(Saved entries)
———

Lemma begin_evolves inv uuid t s :
  counters_u64 inv ->
  ir_ok (BeginLocalTransactionWithState inv uuid t s) = true ->
  evolves inv (ir_inventory (BeginLocalTransactionWithState inv uuid t s)) /\
  counters_u64 (ir_inventory (BeginLocalTransactionWithState inv uuid t s)).
Proof.
  intros [Hul Huc] Hr. remember (BeginLocalTransactionWithState inv uuid t s) as r eqn:Er.
  destruct (begin_ok _ _ _ _ _ Er Hr) as (Hs & Hmax & Hcu & Hid & _ & Hn & Ha & Hcm & He & Hi).
  apply observe_identity_ok in Hid as [Hval Heng].
  assert (Hadd : u64_add (inv_next_local_transaction_id inv) 1 = inv_next_local_transaction_id inv + 1)
    by (apply u64_add_small; u64_unfold; lia).
  assert (Hsub : u64_sub (inv_next_commit_sequence inv) 1 = inv_next_commit_sequence inv - 1)
    by (pose proof (so_next_commit _ Hs); apply u64_sub_small; [lia|done]).
  assert (Hnc : HasCommittedInventoryOutcome (ir_entry r) = false).
  { rewrite He. unfold HasCommittedInventoryOutcome, InventoryVisibilityState. simpl.
    by rewrite decide_True, bool_decide_eq_false_2. }
  split; [|rewrite Hi; split; simpl; [apply u64_add_lt|done]].
  apply (append_entry_evolves inv _ (ir_entry r)); rewrite ?Hi; simpl; try done; try lia.
  - rewrite He in Hnc |- *. split; simpl; try done; try lia.
    all: first [pose proof (so_next_commit _ Hs); lia | unfold e_local_id; simpl; lia].
  - rewrite He in Hnc |- *. split; simpl; [done| |by rewrite Hnc].
    intros o Ho. by apply (contains_uuid_false _ _ Hcu).
Qed.

Lemma prepare_evolves inv id :
  structure_ok inv -> ir_ok (PrepareLocalTransaction inv id) = true ->
  evolves inv (ir_inventory (PrepareLocalTransaction inv id)).
Proof.
  intros Hs Hr. destruct (prepare_ok _ _ _ eq_refl Hr) as (i & old & Hf & Ht & ->).
  pose proof (find_entry_ok _ _ _ _ Hs Hf) as Hok.
  pose proof (transitions_not_terminal _ _ _ _ Ht ltac:(done)) as Hnt.
  apply transitions_inr in Ht as [_ Hrtc]. simpl in Hrtc.
  apply find_entry_lookup in Hf as [Hi _].
  apply (replace_entry_evolves inv _ i old (set_state ts_prepared old)); try done.
  - apply (nonterminal_entry_ok inv); try done.
  - pose proof (nonterminal_evolves inv old ts_prepared (e_final_unix_epoch_millis old)
      (e_commit_sequence old) false Hok Hnt Hrtc) as H.
    rewrite orb_false_r in H. by apply H.
Qed.

Lemma commit_evolves inv id t :
  counters_u64 inv -> ir_ok (CommitLocalTransaction inv id t) = true ->
  evolves inv (ir_inventory (CommitLocalTransaction inv id t)) /\
  counters_u64 (ir_inventory (CommitLocalTransaction inv id t)).
Proof.
  intros [Hul Huc] Hr. remember (CommitLocalTransaction inv id t) as r eqn:Er.
  destruct (commit_ok _ _ _ _ Er Hr) as (Hs & Hmax & i & old & Hf & _ & _ & Ht & He & Hi).
  assert (Hadd : u64_add (inv_next_commit_sequence inv) 1 = inv_next_commit_sequence inv + 1)
    by (apply u64_add_small; u64_unfold; lia).
  pose proof (find_entry_ok _ _ _ _ Hs Hf) as Hok.
  assert (Hnt : IsTerminalTransactionState (e_state old) = false).
  { unfold commit_path in Ht. case_decide; eapply transitions_not_terminal; done. }
  apply transitions_inr in Ht as [_ Hrtc]. simpl in Hrtc.
  apply find_entry_lookup in Hf as [Hi' _].
  split; [|rewrite Hi; split; simpl; [done|apply u64_add_lt]].
  apply (replace_entry_evolves inv _ i old (ir_entry r)); rewrite ?Hi; simpl; try done; try lia.
  - by rewrite He.
  - rewrite He. apply (nonterminal_entry_ok inv _ old ts_committed); simpl; try done; lia.
  - rewrite He. pose proof (nonterminal_evolves inv old ts_committed t
      (inv_next_commit_sequence inv) true Hok Hnt Hrtc) as H.
    rewrite orb_true_r in H. apply H; [done|lia].
Qed.

Lemma rollback_evolves inv id t :
  structure_ok inv -> ir_ok (RollbackLocalTransaction inv id t) = true ->
  evolves inv (ir_inventory (RollbackLocalTransaction inv id t)).
Proof.
  intros Hs Hr. destruct (rollback_ok _ _ _ _ eq_refl Hr) as (i & old & Hf & Ht & ->).
  pose proof (find_entry_ok _ _ _ _ Hs Hf) as Hok.
  pose proof (transitions_not_terminal _ _ _ _ Ht ltac:(done)) as Hnt.
  apply transitions_inr in Ht as [_ Hrtc]. simpl in Hrtc.
  apply find_entry_lookup in Hf as [Hi _].
  apply (replace_entry_evolves inv _ i old
    (set_finality t (e_commit_sequence old) (set_state ts_rolled_back old))); try done.
  - apply (nonterminal_entry_ok inv _ old ts_rolled_back); try done.
  - pose proof (nonterminal_evolves inv old ts_rolled_back t
      (e_commit_sequence old) true Hok Hnt Hrtc) as H.
    rewrite orb_true_r in H. by apply H.
Qed.

Lemma mark_evolves inv id :
  structure_ok inv -> ir_ok (MarkLocalTransactionRollbackOnly inv id) = true ->
  evolves inv (ir_inventory (MarkLocalTransactionRollbackOnly inv id)).
Proof.
  intros Hs Hr. destruct (mark_ok _ _ _ eq_refl Hr) as (i & old & Hf & Hc & Ha & ->).
  pose proof (find_entry_ok _ _ _ _ Hs Hf) as Hok.
  apply find_entry_lookup in Hf as [Hi _].
  apply (replace_entry_evolves inv _ i old (set_rollback_only old)); try done.
  - destruct Hok. by split.
  - split; try done; simpl.
    change (HasCommittedInventoryOutcome (set_rollback_only old))
      with (HasCommittedInventoryOutcome old). congruence.
Qed.

Lemma archive_evolves inv id :
  ir_ok (ArchiveLocalTransaction inv id) = true ->
  evolves inv (ir_inventory (ArchiveLocalTransaction inv id)).
Proof.
  intros Hr. destruct (archive_ok _ _ _ eq_refl Hr) as (Hs & i & old & Hf & Hw & Hst & ->).
  pose proof (find_entry_ok _ _ _ _ Hs Hf) as Hok.
  apply find_entry_lookup in Hf as [Hi _].
  set (new := set_archived_from (e_state old) (set_state ts_archived old)).
  assert (Hold : e_state old ∈ [ts_committed; ts_rolled_back; ts_failed_terminal]).
  { destruct (e_state old); try discriminate Hst; set_solver. }
  assert (Hvis : InventoryVisibilityState new = InventoryVisibilityState old).
  { rewrite (visibility_not_archived inv old) by (try done; intros E; rewrite E in Hold; set_solver).
    unfold InventoryVisibilityState, new. simpl. destruct (e_state old); set_solver. }
  assert (Hcom : HasCommittedInventoryOutcome new = HasCommittedInventoryOutcome old)
    by (unfold HasCommittedInventoryOutcome; by rewrite Hvis).
  assert (Hvo : InventoryVisibilityState old = e_state old).
  { apply (visibility_not_archived inv); [done|]. intros E; rewrite E in Hold; set_solver. }
  apply (replace_entry_evolves inv _ i old new); try done.
  - destruct Hok as [? ? ? ? Hco Huc ? ? ?].
    split; try done; rewrite ?Hcom; done.
  - split; try done.
    + by apply rtc_once, (step_edge false).
    + intros _ _. rewrite Hvis, Hvo. constructor.
    + rewrite Hcom. congruence.
Qed.
(* ===== verification/Recovery.v ===== *)
(** * Startup recovery of the local transaction inventory

    Models [transaction_recovery.{hpp,cpp}] of [src/project/src/transaction/mga]:
    the classification of every entry, the pass that completes interrupted commits
    and rollbacks, and the operator's resolution of a limbo transaction. *)

From S2P Require Import Prelude Platform TransactionState Inventory InventoryEvolution InventoryTheorems.

Inductive TransactionRecoveryAction :=
| ra_no_action | ra_complete_commit | ra_complete_rollback
| ra_prepared_waiting_local_decision | ra_limbo_requires_operator
| ra_fail_closed_ambiguous | ra_unknown | ra_cluster_provider_required.

Inductive LimboOperatorDecision := lod_commit | lod_rollback | lod_fail_terminal | lod_unknown.

#[export] Instance TransactionRecoveryAction_eq_dec : EqDecision TransactionRecoveryAction.
Proof. solve_decision. Defined.
#[export] Instance LimboOperatorDecision_eq_dec : EqDecision LimboOperatorDecision.
Proof. solve_decision. Defined.

Record LimboOperatorResolutionPolicy := mkLimboPolicy {
  lp_operator_decision_authoritative : bool;
  lp_operator_evidence_reference : string }.

Record TransactionRecoveryClassification := mkClassification {
  rc_local_id : LocalTransactionId;
  rc_observed_state : TransactionState;
  rc_action : TransactionRecoveryAction;
  rc_fail_closed : bool;
  rc_stable_reason : string }.

Record TransactionRecoveryResult := mkRecoveryResult {
  rr_status : Status;
  rr_classifications : list TransactionRecoveryClassification;
  rr_recovered_inventory : LocalTransactionInventory;
  rr_diagnostic : DiagnosticRecord;
  rr_inventory_changed : bool;
  rr_write_admission_must_remain_fenced : bool }.

Definition rr_ok (r : TransactionRecoveryResult) : bool := status_ok (rr_status r).

Definition TransactionRecoveryActionName (a : TransactionRecoveryAction) : string :=
  match a with
  | ra_no_action => "no_action"
  | ra_complete_commit => "complete_commit"
  | ra_complete_rollback => "complete_rollback"
  | ra_prepared_waiting_local_decision => "prepared_waiting_local_decision"
  | ra_limbo_requires_operator => "limbo_requires_operator"
  | ra_fail_closed_ambiguous => "fail_closed_ambiguous"
  | ra_cluster_provider_required => "cluster_provider_required"
  | ra_unknown => "unknown"
  end.

Definition LimboOperatorDecisionName (d : LimboOperatorDecision) : string :=
  match d with
  | lod_commit => "commit"
  | lod_rollback => "rollback"
  | lod_fail_terminal => "fail_terminal"
  | lod_unknown => "unknown"
  end.

Definition MakeTransactionRecoveryDiagnostic : Status -> string -> string -> string -> DiagnosticRecord :=
  MakeComponentDiagnostic "transaction.mga.recovery".

(** ** Transitions applied in place

    The helpers mutate the entry they are given and report failure through the
    [diagnostic] argument: the entry after the call, with [Some] diagnostic when
    the C++ function returns [false]. *)

Definition set_evidence_required (e : TransactionInventoryEntry) :=
  mkEntry (e_identity e) (e_state e) (e_archived_from_state e) (e_begin_unix_epoch_millis e)
    (e_final_unix_epoch_millis e) (e_begin_visible_through_local_transaction_id e)
    (e_begin_visible_through_commit_sequence e) (e_commit_sequence e)
    true (e_evidence_record_written e) (e_rollback_only e) (e_stable_snapshot e).
Definition set_commit_sequence (seq : N) (e : TransactionInventoryEntry) :=
  mkEntry (e_identity e) (e_state e) (e_archived_from_state e) (e_begin_unix_epoch_millis e)
    (e_final_unix_epoch_millis e) (e_begin_visible_through_local_transaction_id e)
    (e_begin_visible_through_commit_sequence e) seq
    (e_evidence_record_required e) (e_evidence_record_written e)
    (e_rollback_only e) (e_stable_snapshot e).

Definition TransitionForRecovery (e : TransactionInventoryEntry) (next : TransactionState)
    (recovery_unix_epoch_millis : N) : TransactionInventoryEntry * option DiagnosticRecord :=
  let transition := CheckTransactionStateTransition (e_state e) next true in
  if negb (ttr_ok transition) then (e, Some (ttr_diagnostic transition))
  else
    let e := set_state next e in
    match next with
    | ts_committed | ts_rolled_back | ts_failed_terminal =>
      (set_finality recovery_unix_epoch_millis (e_commit_sequence e) e, None)
    | _ => (e, None)
    end.

Definition ApplyRecoveryAction (e : TransactionInventoryEntry) (action : TransactionRecoveryAction)
    (recovery_unix_epoch_millis : N) : TransactionInventoryEntry * option DiagnosticRecord :=
  match action with
  | ra_no_action => (e, None)
  | ra_complete_commit => TransitionForRecovery e ts_committed recovery_unix_epoch_millis
  | ra_complete_rollback =>
    let '(e, failure) :=
      if decide (e_state e <> ts_rolling_back)
      then TransitionForRecovery e ts_rolling_back recovery_unix_epoch_millis
      else (e, None) in
    match failure with
    | Some _ => (e, failure)
    | None => TransitionForRecovery e ts_rolled_back recovery_unix_epoch_millis
    end
  | ra_prepared_waiting_local_decision | ra_limbo_requires_operator
  | ra_fail_closed_ambiguous | ra_cluster_provider_required | ra_unknown => (e, None)
  end.

Definition FindRecoveryEntry (inv : LocalTransactionInventory) (local_id : LocalTransactionId)
    : option (nat * TransactionInventoryEntry) :=
  list_find (fun e => e_local_id e = local_id) (inv_entries inv).

Definition RecoveryInventoryError (code key detail : string) : TransactionInventoryResult :=
  mkInventoryResult MgaErrorStatus LocalTransactionInventory_default
    TransactionInventoryEntry_default
    (MakeTransactionRecoveryDiagnostic MgaErrorStatus code key detail).

Definition TerminalStateForLimboDecision (d : LimboOperatorDecision) : TransactionState :=
  match d with
  | lod_commit => ts_committed
  | lod_rollback => ts_rolled_back
  | lod_fail_terminal => ts_failed_terminal
  | lod_unknown => ts_none
  end.

(** ** Classification *)

(** The states a cluster-global entry has not been decided in. *)
Definition cluster_unresolved (s : TransactionState) : bool :=
  match s with
  | ts_created | ts_active | ts_read_only_active | ts_preparing | ts_prepared
  | ts_committing | ts_rolling_back | ts_limbo | ts_recovering => true
  | _ => false
  end.
Definition run_snapshot_op (w : snapshot_world) (op : snapshot_op) : snapshot_world :=
  match op with
  | sop_publish entropy inv owner millis =>
    (PublishStatementStableSnapshotVector entropy w inv owner millis).1
  | sop_retain uuid => (RetainPublishedSnapshotVector w uuid).1
  | sop_release_pin lease => pin_Release w (Some lease)
  | sop_release uuid => ReleasePublishedSnapshotVector w uuid
  | sop_revoke uuid => RevokePublishedSnapshotVector w uuid
  | sop_revoke_transaction uuid id => RevokePublishedSnapshotVectorsForTransaction w uuid id
  end.

Definition run_snapshot_ops (w : snapshot_world) (ops : list snapshot_op) : snapshot_world :=
  foldl run_snapshot_op w ops.

(** ** The invariant *)

Definition key_of (o : PublishedSnapshotVector) : list N :=
  uuid_bytes (tu_value (sd_snapshot_uuid (pv_descriptor o))).

(** Number of live leases on an object. *)
Definition lease_count (leases : gmap N N) (a : N) : N :=
  N.of_nat (size (filter (fun p : N * N => p.2 = a) leases)).

Record world_ok (w : snapshot_world) : Prop := {
  wo_registry : forall key a, w_registry w !! key = Some a ->
    exists o, w_objects w !! a = Some o /\ key_of o = key /\
      SnapshotVectorStructurallyComplete (pv_descriptor o) = true /\
      (pv_publication_released o = true -> pv_pins o <> 0);
  wo_leases : forall l a, w_leases w !! l = Some a ->
    exists o, w_objects w !! a = Some o /\ w_registry w !! key_of o = Some a;
  wo_pins : forall a o, w_objects w !! a = Some o ->
    pv_pins o = lease_count (w_leases w) a /\ pv_pins o <= u64_max;
  wo_fresh_object : forall a, w_next_object w <= a -> w_objects w !! a = None;
  wo_fresh_lease : forall l, w_next_lease w <= l -> w_leases w !! l = None }.

Lemma lease_count_insert leases l a a' :
  leases !! l = None ->
  lease_count (<[l := a]> leases) a' = lease_count leases a' + (if decide (a = a') then 1 else 0).
Proof.
  intros Hl. unfold lease_count. case_decide as Ha.
  - rewrite map_filter_insert_True by done. rewrite map_size_insert_None; [lia|].
    apply map_lookup_filter_None. by left.
  - rewrite map_filter_insert_False by done. rewrite delete_id by done. lia.
Qed.

Lemma lease_count_delete leases l a a' :
  leases !! l = Some a ->
  lease_count leases a' = lease_count (delete l leases) a' + (if decide (a = a') then 1 else 0).
Proof.
  intros Hl. rewrite <- (insert_delete_id leases l a Hl) at 1.
  apply lease_count_insert, lookup_delete_eq.
Qed.

Lemma empty_world_ok : world_ok empty_world.
Proof.
  split; simpl; intros *; try (intros H; by rewrite lookup_empty in H); intros; apply lookup_empty.
Qed.

(** Updating one object without touching its descriptor or pins. *)
Lemma set_object_ok w a o o' :
  world_ok w -> w_objects w !! a = Some o -> pv_descriptor o' = pv_descriptor o ->
  pv_pins o' = pv_pins o ->
  (pv_publication_released o' = true -> w_registry w !! key_of o = Some a -> pv_pins o <> 0) ->
  world_ok (set_object a o' w).
Proof.
  intros Hw Ho Hd Hp Hr. assert (Hk : key_of o' = key_of o) by (unfold key_of; by rewrite Hd).
  split; simpl.
  - intros key b Hb. destruct (wo_registry _ Hw key b Hb) as (x & Hx & Hkx & Hc & Hrel).
    destruct (decide (a = b)) as [<-|Hne].
    + simplify_eq. exists o'. rewrite lookup_insert_eq, Hk, Hd, Hp. split_and!; auto.
    + exists x. rewrite lookup_insert_ne by done. auto.
  - intros l b Hb. destruct (wo_leases _ Hw l b Hb) as (x & Hx & Hkx).
    destruct (decide (a = b)) as [<-|Hne].
    + simplify_eq. exists o'. by rewrite lookup_insert_eq, Hk.
    + exists x. by rewrite lookup_insert_ne.
  - intros b x. destruct (decide (a = b)) as [<-|Hne].
    + rewrite lookup_insert_eq. intros; simplify_eq. rewrite Hp. by apply (wo_pins _ Hw).
    + rewrite lookup_insert_ne by done. apply (wo_pins _ Hw).
  - intros b Hb. rewrite lookup_insert_ne; [by apply (wo_fresh_object _ Hw)|].
    intros <-. by rewrite (wo_fresh_object _ Hw) in Ho.
  - apply (wo_fresh_lease _ Hw).
Qed.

———

Your assignment: Where does the string "DiagnosticRecord" appear in the records? Copy every line that holds it.

Your response:
  rr_diagnostic : DiagnosticRecord;
Definition MakeTransactionRecoveryDiagnostic : Status -> string -> string -> string -> DiagnosticRecord :=
    (recovery_unix_epoch_millis : N) : TransactionInventoryEntry * option DiagnosticRecord :=
    (recovery_unix_epoch_millis : N) : TransactionInventoryEntry * option DiagnosticRecord :=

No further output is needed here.